BEGIN
(** ** Witnesses

    A toy signature scheme: the signature of a body under a key is their
    concatenation. *)
Definition toy_verify (pk msg sig : string) : bool := bool_decide (sig = pk +:+ msg).
Definition toy_now : time := unix_to_internal + 1700000000 * second.
Definition toy_env (nonce signedAt : string) : Envelope :=
  MkEnvelope (b64_encode "kbody") signedAt nonce "".
Definition toy_verifier : Verifier := MkVerifier ["k"] ∅ zero_time.
Definition toy_call (nonce signedAt : string) (t : time) : call :=
  MkCall t t "body" (toy_env nonce signedAt).

Lemma VerifyBody_spec_witness :
  (VerifyBody toy_verify toy_now toy_now "forged" (toy_env "n" "2023-11-14T22:13:20Z") toy_verifier).2
  = toy_verifier.
Proof.
  apply (VerifyBody_spec toy_verify toy_now toy_now "forged" (toy_env "n" "2023-11-14T22:13:20Z") toy_verifier).
  by vm_compute.
Defined.


Lemma far_future_timestamp_accepted_witness :
  is_ok (VerifyBody toy_verify toy_now toy_now "body" (toy_env "n" "9999-12-31T23:59:59Z") toy_verifier).1
  = true.
Proof.
  eapply (far_future_timestamp_accepted toy_verify) with (pk := "k") (sig := "kbody");
    try by vm_compute.
  apply list_elem_of_here.
Defined.

Lemma resend_with_fresh_nonce_accepted_witness :
  is_ok (VerifyBody toy_verify (toy_now + hour) (toy_now + hour) "body"
           (toy_env "other" "2023-11-14T23:13:20Z")
           (step toy_verify toy_verifier (toy_call "n" "2023-11-14T22:13:20Z" toy_now))).1 = true.
Proof.
  apply (resend_with_fresh_nonce_accepted toy_verify toy_verifier
           (toy_call "n" "2023-11-14T22:13:20Z" toy_now)) with (signedAt := toy_now + hour);
    by vm_compute.
Defined.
END
Among the entries above, locate the lines containing "is_ok (VerifyBody toy_verify toy_now" and "is_ok (VerifyBody toy_verify (toy_now", and transcribe exactly those two lines and all lines between.

▶ _ANSWER TO THIS PROBLEM_
  is_ok (VerifyBody toy_verify toy_now toy_now "body" (toy_env "n" "9999-12-31T23:59:59Z") toy_verifier).1
  = true.
Proof.
  eapply (far_future_timestamp_accepted toy_verify) with (pk := "k") (sig := "kbody");
    try by vm_compute.
  apply list_elem_of_here.
Defined.

Lemma resend_with_fresh_nonce_accepted_witness :
  is_ok (VerifyBody toy_verify (toy_now + hour) (toy_now + hour) "body"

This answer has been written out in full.